## Your instructions:
In full and without deviation, write out the entries that follow.

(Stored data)
=-=-=

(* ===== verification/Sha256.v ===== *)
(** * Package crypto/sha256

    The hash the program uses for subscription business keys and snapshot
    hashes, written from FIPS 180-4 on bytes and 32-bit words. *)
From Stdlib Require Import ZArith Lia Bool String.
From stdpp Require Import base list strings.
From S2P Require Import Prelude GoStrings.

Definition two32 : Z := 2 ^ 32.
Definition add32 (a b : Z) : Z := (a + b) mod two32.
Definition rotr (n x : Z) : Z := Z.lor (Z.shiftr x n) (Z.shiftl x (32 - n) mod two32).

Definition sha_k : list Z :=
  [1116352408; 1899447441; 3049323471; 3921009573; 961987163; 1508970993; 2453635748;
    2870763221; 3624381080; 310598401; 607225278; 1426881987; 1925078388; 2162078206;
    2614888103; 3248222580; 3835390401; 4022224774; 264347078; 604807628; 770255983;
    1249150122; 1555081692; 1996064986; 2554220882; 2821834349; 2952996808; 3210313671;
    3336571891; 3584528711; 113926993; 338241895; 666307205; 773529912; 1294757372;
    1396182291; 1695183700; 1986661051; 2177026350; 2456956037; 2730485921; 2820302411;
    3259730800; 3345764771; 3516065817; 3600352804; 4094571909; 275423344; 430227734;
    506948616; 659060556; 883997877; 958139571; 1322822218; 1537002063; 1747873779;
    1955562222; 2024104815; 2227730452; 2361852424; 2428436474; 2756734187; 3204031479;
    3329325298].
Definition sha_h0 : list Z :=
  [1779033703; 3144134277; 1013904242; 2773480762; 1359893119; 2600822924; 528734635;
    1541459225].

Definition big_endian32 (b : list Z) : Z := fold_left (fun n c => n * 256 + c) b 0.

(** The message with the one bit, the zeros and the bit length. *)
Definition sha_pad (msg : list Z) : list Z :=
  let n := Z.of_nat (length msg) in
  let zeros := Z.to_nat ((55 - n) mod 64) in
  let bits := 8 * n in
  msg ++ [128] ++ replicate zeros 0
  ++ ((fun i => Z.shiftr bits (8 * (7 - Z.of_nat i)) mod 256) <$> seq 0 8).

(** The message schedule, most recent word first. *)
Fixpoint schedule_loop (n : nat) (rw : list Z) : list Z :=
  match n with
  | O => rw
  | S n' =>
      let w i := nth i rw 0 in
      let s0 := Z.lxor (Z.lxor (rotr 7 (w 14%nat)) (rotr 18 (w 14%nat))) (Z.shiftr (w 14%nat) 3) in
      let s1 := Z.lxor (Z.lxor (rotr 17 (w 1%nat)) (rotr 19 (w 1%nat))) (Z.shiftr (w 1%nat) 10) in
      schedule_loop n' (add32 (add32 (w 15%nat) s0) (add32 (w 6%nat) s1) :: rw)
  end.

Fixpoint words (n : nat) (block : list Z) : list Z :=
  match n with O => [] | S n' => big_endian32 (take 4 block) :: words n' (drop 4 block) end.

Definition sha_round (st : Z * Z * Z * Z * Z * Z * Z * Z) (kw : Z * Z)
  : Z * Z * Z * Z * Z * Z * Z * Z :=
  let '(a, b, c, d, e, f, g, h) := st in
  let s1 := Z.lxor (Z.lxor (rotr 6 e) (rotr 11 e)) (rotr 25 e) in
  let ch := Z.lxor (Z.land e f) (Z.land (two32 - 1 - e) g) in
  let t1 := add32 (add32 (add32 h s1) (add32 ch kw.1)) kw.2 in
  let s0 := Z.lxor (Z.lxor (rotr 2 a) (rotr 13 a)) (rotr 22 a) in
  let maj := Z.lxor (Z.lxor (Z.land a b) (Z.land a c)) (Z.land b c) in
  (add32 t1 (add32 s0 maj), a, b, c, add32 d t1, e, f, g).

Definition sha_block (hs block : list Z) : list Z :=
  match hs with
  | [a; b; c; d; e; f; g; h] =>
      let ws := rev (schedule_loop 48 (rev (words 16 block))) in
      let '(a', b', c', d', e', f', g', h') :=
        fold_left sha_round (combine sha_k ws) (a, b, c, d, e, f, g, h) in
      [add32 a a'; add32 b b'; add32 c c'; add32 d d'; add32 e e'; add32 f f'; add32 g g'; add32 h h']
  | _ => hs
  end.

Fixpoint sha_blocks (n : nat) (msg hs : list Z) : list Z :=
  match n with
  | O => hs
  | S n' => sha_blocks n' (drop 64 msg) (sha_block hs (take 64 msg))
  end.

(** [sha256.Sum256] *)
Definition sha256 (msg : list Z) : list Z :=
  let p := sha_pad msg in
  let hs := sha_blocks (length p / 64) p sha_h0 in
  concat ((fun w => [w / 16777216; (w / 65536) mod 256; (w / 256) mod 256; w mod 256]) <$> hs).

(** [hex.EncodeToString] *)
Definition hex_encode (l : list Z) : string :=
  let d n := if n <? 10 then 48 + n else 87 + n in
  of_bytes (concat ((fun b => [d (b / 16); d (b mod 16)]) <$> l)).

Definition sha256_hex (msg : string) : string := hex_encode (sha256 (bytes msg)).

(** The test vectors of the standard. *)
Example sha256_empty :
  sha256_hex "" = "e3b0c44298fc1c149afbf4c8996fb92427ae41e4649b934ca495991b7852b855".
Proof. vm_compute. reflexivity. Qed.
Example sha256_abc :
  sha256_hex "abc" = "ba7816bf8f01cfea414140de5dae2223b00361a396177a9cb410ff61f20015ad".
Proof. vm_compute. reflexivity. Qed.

=-=-=

## Task response:
(* ===== verification/Sha256.v ===== *)
(** * Package crypto/sha256

    The hash the program uses for subscription business keys and snapshot
    hashes, written from FIPS 180-4 on bytes and 32-bit words. *)
From Stdlib Require Import ZArith Lia Bool String.
From stdpp Require Import base list strings.
From S2P Require Import Prelude GoStrings.

Definition two32 : Z := 2 ^ 32.
Definition add32 (a b : Z) : Z := (a + b) mod two32.
Definition rotr (n x : Z) : Z := Z.lor (Z.shiftr x n) (Z.shiftl x (32 - n) mod two32).

Definition sha_k : list Z :=
  [1116352408; 1899447441; 3049323471; 3921009573; 961987163; 1508970993; 2453635748;
    2870763221; 3624381080; 310598401; 607225278; 1426881987; 1925078388; 2162078206;
    2614888103; 3248222580; 3835390401; 4022224774; 264347078; 604807628; 770255983;
    1249150122; 1555081692; 1996064986; 2554220882; 2821834349; 2952996808; 3210313671;
    3336571891; 3584528711; 113926993; 338241895; 666307205; 773529912; 1294757372;
    1396182291; 1695183700; 1986661051; 2177026350; 2456956037; 2730485921; 2820302411;
    3259730800; 3345764771; 3516065817; 3600352804; 4094571909; 275423344; 430227734;
    506948616; 659060556; 883997877; 958139571; 1322822218; 1537002063; 1747873779;
    1955562222; 2024104815; 2227730452; 2361852424; 2428436474; 2756734187; 3204031479;
    3329325298].
Definition sha_h0 : list Z :=
  [1779033703; 3144134277; 1013904242; 2773480762; 1359893119; 2600822924; 528734635;
    1541459225].

Definition big_endian32 (b : list Z) : Z := fold_left (fun n c => n * 256 + c) b 0.

(** The message with the one bit, the zeros and the bit length. *)
Definition sha_pad (msg : list Z) : list Z :=
  let n := Z.of_nat (length msg) in
  let zeros := Z.to_nat ((55 - n) mod 64) in
  let bits := 8 * n in
  msg ++ [128] ++ replicate zeros 0
  ++ ((fun i => Z.shiftr bits (8 * (7 - Z.of_nat i)) mod 256) <$> seq 0 8).

(** The message schedule, most recent word first. *)
Fixpoint schedule_loop (n : nat) (rw : list Z) : list Z :=
  match n with
  | O => rw
  | S n' =>
      let w i := nth i rw 0 in
      let s0 := Z.lxor (Z.lxor (rotr 7 (w 14%nat)) (rotr 18 (w 14%nat))) (Z.shiftr (w 14%nat) 3) in
      let s1 := Z.lxor (Z.lxor (rotr 17 (w 1%nat)) (rotr 19 (w 1%nat))) (Z.shiftr (w 1%nat) 10) in
      schedule_loop n' (add32 (add32 (w 15%nat) s0) (add32 (w 6%nat) s1) :: rw)
  end.

Fixpoint words (n : nat) (block : list Z) : list Z :=
  match n with O => [] | S n' => big_endian32 (take 4 block) :: words n' (drop 4 block) end.

Definition sha_round (st : Z * Z * Z * Z * Z * Z * Z * Z) (kw : Z * Z)
  : Z * Z * Z * Z * Z * Z * Z * Z :=
  let '(a, b, c, d, e, f, g, h) := st in
  let s1 := Z.lxor (Z.lxor (rotr 6 e) (rotr 11 e)) (rotr 25 e) in
  let ch := Z.lxor (Z.land e f) (Z.land (two32 - 1 - e) g) in
  let t1 := add32 (add32 (add32 h s1) (add32 ch kw.1)) kw.2 in
  let s0 := Z.lxor (Z.lxor (rotr 2 a) (rotr 13 a)) (rotr 22 a) in
  let maj := Z.lxor (Z.lxor (Z.land a b) (Z.land a c)) (Z.land b c) in
  (add32 t1 (add32 s0 maj), a, b, c, add32 d t1, e, f, g).

Definition sha_block (hs block : list Z) : list Z :=
  match hs with
  | [a; b; c; d; e; f; g; h] =>
      let ws := rev (schedule_loop 48 (rev (words 16 block))) in
      let '(a', b', c', d', e', f', g', h') :=
        fold_left sha_round (combine sha_k ws) (a, b, c, d, e, f, g, h) in
      [add32 a a'; add32 b b'; add32 c c'; add32 d d'; add32 e e'; add32 f f'; add32 g g'; add32 h h']
  | _ => hs
  end.

Fixpoint sha_blocks (n : nat) (msg hs : list Z) : list Z :=
  match n with
  | O => hs
  | S n' => sha_blocks n' (drop 64 msg) (sha_block hs (take 64 msg))
  end.

(** [sha256.Sum256] *)
Definition sha256 (msg : list Z) : list Z :=
  let p := sha_pad msg in
  let hs := sha_blocks (length p / 64) p sha_h0 in
  concat ((fun w => [w / 16777216; (w / 65536) mod 256; (w / 256) mod 256; w mod 256]) <$> hs).

(** [hex.EncodeToString] *)
Definition hex_encode (l : list Z) : string :=
  let d n := if n <? 10 then 48 + n else 87 + n in
  of_bytes (concat ((fun b => [d (b / 16); d (b mod 16)]) <$> l)).

Definition sha256_hex (msg : string) : string := hex_encode (sha256 (bytes msg)).

(** The test vectors of the standard. *)
Example sha256_empty :
  sha256_hex "" = "e3b0c44298fc1c149afbf4c8996fb92427ae41e4649b934ca495991b7852b855".
Proof. vm_compute. reflexivity. Qed.
Example sha256_abc :
  sha256_hex "abc" = "ba7816bf8f01cfea414140de5dae2223b00361a396177a9cb410ff61f20015ad".
Proof. vm_compute. reflexivity. Qed.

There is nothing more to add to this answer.